Top of Extracted entries

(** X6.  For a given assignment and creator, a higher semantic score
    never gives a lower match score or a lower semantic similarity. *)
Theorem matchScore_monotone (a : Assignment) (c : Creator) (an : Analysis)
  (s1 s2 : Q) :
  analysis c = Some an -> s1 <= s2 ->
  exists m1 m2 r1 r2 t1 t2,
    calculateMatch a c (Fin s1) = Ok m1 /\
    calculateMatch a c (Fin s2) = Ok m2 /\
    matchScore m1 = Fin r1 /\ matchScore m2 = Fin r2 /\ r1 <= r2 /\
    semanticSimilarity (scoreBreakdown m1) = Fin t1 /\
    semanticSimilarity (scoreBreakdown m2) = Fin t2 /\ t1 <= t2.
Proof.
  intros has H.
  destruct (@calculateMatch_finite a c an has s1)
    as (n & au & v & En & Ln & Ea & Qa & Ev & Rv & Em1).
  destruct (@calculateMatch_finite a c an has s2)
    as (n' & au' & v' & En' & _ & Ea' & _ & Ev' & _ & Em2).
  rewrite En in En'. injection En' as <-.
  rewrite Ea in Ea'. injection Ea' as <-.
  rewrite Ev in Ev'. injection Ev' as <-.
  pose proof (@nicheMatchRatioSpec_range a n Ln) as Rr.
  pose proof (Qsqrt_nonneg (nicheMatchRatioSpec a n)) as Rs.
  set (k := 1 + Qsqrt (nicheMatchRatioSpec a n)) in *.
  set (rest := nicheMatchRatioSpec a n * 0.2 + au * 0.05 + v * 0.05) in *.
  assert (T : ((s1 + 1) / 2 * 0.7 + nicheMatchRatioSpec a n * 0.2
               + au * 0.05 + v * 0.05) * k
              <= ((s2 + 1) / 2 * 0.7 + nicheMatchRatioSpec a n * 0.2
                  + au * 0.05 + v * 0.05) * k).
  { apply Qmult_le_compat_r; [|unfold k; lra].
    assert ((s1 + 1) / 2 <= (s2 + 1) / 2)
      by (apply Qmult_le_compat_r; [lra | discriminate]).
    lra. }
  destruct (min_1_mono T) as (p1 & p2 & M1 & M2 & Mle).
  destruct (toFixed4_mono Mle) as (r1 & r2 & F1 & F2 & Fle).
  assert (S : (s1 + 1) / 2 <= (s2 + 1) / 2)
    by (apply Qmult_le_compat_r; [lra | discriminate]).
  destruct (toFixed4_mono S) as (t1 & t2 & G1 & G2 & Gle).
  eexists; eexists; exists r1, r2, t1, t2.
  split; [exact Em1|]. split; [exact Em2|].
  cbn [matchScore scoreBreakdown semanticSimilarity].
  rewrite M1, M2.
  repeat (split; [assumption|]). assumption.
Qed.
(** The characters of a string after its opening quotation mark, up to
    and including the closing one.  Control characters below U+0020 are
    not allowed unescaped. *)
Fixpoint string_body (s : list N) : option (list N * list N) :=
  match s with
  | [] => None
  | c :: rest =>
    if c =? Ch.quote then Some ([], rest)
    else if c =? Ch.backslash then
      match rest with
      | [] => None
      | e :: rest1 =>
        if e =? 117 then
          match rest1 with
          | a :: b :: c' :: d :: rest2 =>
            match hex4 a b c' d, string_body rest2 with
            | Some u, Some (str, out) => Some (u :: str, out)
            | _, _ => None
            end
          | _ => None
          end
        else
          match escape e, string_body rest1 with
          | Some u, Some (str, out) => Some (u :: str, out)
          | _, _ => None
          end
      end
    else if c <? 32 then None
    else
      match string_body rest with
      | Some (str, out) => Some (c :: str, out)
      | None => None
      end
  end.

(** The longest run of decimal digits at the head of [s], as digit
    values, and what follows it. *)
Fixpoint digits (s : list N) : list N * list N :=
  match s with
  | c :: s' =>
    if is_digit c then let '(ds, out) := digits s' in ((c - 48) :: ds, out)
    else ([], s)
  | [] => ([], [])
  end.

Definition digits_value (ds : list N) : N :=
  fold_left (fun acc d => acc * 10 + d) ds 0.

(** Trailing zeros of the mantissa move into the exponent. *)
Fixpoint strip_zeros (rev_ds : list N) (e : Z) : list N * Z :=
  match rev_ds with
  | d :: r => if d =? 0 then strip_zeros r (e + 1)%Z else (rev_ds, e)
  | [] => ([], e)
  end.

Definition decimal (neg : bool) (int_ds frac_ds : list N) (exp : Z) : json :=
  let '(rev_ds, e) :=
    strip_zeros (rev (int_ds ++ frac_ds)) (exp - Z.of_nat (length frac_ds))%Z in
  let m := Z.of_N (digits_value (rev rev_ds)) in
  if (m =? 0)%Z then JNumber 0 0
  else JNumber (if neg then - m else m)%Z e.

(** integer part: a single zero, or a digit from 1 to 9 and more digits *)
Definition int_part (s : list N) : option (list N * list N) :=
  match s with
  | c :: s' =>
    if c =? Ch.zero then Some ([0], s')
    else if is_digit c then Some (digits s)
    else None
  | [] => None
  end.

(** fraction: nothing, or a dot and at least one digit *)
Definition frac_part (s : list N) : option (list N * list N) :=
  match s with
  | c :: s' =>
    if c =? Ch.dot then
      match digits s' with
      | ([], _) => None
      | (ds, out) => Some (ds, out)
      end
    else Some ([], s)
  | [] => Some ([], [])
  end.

Bottom of Extracted entries

Prompt: Starting at the top of the data above, repeat every line exactly until the line containing "rewrite Ea in Ea'. injection Ea' as <-." has been given, then stop.

Answer:
(** X6.  For a given assignment and creator, a higher semantic score
    never gives a lower match score or a lower semantic similarity. *)
Theorem matchScore_monotone (a : Assignment) (c : Creator) (an : Analysis)
  (s1 s2 : Q) :
  analysis c = Some an -> s1 <= s2 ->
  exists m1 m2 r1 r2 t1 t2,
    calculateMatch a c (Fin s1) = Ok m1 /\
    calculateMatch a c (Fin s2) = Ok m2 /\
    matchScore m1 = Fin r1 /\ matchScore m2 = Fin r2 /\ r1 <= r2 /\
    semanticSimilarity (scoreBreakdown m1) = Fin t1 /\
    semanticSimilarity (scoreBreakdown m2) = Fin t2 /\ t1 <= t2.
Proof.
  intros has H.
  destruct (@calculateMatch_finite a c an has s1)
    as (n & au & v & En & Ln & Ea & Qa & Ev & Rv & Em1).
  destruct (@calculateMatch_finite a c an has s2)
    as (n' & au' & v' & En' & _ & Ea' & _ & Ev' & _ & Em2).
  rewrite En in En'. injection En' as <-.
  rewrite Ea in Ea'. injection Ea' as <-.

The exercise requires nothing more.